▼

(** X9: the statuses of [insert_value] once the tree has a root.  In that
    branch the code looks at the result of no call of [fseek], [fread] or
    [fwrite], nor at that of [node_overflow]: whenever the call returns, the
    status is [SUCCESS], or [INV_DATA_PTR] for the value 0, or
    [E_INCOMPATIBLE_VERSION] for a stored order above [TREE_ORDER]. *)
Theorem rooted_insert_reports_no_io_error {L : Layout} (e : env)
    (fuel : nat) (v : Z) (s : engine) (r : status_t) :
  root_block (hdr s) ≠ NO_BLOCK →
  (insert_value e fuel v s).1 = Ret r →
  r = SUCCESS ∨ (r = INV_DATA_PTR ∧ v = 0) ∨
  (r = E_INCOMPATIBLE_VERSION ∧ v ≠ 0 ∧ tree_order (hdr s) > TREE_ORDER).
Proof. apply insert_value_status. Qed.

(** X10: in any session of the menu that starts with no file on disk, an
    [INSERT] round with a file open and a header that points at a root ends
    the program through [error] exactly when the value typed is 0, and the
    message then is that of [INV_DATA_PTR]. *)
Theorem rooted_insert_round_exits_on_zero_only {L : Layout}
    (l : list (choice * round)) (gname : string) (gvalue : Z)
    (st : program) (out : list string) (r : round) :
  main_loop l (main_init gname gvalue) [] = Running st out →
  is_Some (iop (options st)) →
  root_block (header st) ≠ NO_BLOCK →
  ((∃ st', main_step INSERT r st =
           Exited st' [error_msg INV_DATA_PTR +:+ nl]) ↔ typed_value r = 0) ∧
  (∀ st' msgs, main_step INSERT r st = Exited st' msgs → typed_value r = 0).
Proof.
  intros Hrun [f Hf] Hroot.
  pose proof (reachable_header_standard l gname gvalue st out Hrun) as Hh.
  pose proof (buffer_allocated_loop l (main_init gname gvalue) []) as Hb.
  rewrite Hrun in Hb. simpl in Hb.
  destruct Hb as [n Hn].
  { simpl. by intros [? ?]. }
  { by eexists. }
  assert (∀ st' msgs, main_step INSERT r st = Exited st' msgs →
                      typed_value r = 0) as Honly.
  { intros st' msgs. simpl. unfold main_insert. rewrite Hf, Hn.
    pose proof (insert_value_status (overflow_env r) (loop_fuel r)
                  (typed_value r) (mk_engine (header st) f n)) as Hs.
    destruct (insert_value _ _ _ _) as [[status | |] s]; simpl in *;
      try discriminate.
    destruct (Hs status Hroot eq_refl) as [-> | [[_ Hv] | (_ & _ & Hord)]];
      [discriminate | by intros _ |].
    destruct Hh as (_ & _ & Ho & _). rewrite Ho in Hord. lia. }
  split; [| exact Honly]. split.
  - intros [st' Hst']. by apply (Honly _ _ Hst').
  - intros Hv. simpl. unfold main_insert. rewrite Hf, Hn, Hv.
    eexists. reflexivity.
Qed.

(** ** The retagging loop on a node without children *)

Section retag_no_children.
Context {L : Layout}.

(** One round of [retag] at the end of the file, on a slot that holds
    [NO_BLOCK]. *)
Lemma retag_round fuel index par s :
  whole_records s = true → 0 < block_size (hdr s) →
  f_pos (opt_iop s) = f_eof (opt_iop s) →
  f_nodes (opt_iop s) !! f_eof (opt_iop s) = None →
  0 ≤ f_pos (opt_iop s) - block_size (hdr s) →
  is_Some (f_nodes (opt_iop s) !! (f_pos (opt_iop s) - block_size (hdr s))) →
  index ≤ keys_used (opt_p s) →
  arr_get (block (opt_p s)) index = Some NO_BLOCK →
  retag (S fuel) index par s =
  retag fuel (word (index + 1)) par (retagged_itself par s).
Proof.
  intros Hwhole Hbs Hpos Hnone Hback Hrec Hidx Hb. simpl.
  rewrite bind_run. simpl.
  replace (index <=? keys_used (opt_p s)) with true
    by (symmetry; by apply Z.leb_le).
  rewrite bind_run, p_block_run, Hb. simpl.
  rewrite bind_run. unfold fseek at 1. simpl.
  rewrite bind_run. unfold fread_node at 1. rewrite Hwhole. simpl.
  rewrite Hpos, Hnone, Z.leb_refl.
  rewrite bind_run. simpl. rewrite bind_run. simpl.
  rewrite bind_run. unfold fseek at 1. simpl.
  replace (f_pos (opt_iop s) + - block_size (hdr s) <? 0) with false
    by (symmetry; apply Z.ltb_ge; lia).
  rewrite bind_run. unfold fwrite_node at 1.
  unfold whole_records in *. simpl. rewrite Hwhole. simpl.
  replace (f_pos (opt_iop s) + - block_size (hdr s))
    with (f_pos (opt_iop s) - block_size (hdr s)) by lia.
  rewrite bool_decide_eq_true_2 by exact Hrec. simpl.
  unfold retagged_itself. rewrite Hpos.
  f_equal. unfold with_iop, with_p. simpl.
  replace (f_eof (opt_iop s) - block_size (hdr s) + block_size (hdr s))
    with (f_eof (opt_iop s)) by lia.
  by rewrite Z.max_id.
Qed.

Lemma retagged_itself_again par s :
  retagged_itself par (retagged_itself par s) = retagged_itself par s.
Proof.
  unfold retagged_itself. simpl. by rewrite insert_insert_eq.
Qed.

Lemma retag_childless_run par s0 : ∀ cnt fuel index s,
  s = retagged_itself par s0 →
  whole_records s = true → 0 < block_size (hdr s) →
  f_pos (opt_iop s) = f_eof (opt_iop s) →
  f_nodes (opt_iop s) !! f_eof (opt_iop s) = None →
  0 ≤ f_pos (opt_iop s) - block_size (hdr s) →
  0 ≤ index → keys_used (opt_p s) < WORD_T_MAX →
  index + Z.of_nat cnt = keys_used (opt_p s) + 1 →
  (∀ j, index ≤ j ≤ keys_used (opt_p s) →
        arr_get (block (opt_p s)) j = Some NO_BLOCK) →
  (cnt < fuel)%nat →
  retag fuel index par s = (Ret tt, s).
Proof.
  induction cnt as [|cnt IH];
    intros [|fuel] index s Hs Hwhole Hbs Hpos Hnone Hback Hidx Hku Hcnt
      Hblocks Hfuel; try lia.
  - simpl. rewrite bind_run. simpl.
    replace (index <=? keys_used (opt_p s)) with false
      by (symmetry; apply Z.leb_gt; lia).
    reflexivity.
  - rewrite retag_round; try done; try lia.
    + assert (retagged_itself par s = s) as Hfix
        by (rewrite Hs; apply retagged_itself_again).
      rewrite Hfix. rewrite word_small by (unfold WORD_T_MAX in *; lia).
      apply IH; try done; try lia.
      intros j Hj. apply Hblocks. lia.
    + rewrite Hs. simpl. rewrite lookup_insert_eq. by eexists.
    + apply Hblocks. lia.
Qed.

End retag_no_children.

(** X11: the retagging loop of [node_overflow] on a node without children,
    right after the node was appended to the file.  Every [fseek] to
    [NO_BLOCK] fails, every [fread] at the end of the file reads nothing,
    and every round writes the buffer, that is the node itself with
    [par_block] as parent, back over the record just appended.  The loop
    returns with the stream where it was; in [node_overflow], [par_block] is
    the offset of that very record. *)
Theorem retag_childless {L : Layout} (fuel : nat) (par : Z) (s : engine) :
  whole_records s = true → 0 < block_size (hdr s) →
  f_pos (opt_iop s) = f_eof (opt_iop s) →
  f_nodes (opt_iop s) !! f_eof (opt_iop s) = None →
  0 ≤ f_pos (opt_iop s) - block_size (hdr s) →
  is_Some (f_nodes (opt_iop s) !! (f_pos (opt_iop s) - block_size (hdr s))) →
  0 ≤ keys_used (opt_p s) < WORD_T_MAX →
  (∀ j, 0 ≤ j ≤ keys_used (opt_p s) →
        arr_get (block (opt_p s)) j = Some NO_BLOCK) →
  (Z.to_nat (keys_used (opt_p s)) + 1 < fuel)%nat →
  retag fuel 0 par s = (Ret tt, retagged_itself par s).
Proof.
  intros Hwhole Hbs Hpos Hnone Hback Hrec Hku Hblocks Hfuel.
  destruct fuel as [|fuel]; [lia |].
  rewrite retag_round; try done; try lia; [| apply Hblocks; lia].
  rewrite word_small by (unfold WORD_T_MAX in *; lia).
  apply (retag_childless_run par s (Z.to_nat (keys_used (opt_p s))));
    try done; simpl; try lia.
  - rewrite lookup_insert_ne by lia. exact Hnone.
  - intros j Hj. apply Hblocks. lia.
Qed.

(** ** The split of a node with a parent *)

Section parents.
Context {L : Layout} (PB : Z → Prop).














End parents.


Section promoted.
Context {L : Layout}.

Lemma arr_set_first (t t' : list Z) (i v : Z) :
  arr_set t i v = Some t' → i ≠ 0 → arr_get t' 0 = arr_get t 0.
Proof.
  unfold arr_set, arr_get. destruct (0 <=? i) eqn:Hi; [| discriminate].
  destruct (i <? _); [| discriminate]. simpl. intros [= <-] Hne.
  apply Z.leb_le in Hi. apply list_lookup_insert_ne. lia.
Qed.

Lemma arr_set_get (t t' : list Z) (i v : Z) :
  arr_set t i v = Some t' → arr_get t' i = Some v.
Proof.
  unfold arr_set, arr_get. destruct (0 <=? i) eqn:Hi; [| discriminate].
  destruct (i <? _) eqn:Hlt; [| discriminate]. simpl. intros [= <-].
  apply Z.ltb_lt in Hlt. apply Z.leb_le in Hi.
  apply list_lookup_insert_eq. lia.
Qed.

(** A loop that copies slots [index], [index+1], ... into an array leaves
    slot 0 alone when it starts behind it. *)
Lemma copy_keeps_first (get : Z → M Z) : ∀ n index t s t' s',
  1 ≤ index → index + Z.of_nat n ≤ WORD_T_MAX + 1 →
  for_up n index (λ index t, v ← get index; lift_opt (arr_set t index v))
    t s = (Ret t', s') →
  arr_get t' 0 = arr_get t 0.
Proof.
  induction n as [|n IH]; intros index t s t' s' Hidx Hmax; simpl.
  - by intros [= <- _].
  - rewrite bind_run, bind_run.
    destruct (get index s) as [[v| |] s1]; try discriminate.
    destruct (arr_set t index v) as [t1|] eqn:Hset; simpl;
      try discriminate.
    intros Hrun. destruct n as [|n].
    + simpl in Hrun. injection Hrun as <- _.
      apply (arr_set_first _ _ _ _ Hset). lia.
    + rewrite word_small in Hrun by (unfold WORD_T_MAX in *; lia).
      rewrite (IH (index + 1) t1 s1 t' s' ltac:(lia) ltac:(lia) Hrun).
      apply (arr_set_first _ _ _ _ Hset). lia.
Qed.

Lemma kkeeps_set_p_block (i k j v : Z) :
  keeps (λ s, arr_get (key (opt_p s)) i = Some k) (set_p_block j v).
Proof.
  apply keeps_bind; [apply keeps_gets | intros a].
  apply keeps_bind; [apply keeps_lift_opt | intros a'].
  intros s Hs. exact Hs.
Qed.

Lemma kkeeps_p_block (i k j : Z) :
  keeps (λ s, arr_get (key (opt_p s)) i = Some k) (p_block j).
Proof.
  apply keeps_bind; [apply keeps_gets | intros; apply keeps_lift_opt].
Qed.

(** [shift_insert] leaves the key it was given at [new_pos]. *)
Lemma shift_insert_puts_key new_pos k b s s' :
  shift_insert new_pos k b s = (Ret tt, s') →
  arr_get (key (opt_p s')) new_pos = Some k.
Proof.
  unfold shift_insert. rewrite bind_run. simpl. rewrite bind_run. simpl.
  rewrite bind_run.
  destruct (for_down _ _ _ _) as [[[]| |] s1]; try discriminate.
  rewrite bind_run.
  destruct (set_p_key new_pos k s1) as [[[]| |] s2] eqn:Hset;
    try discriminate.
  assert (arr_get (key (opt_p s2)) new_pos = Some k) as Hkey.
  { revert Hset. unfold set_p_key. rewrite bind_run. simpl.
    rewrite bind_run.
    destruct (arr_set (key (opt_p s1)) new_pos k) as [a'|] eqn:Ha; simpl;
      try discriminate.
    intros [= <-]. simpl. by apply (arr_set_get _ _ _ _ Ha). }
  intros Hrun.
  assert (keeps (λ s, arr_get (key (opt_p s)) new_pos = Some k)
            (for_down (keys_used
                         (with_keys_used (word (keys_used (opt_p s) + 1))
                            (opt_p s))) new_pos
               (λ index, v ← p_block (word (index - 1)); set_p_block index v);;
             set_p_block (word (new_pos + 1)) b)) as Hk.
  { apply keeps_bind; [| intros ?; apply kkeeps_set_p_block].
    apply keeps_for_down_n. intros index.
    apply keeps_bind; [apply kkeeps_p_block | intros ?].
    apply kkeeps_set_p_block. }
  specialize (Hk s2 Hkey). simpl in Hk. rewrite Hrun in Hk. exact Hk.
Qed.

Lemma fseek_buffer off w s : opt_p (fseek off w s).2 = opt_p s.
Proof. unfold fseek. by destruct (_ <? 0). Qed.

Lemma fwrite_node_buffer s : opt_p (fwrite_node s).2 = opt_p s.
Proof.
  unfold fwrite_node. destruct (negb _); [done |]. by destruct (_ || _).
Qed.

▲

▶ _WORK INSTRUCTION_
Your answer should be one number: the count of lines in the data above that include the word "starts".

▶ _TASK SOLUTION_
2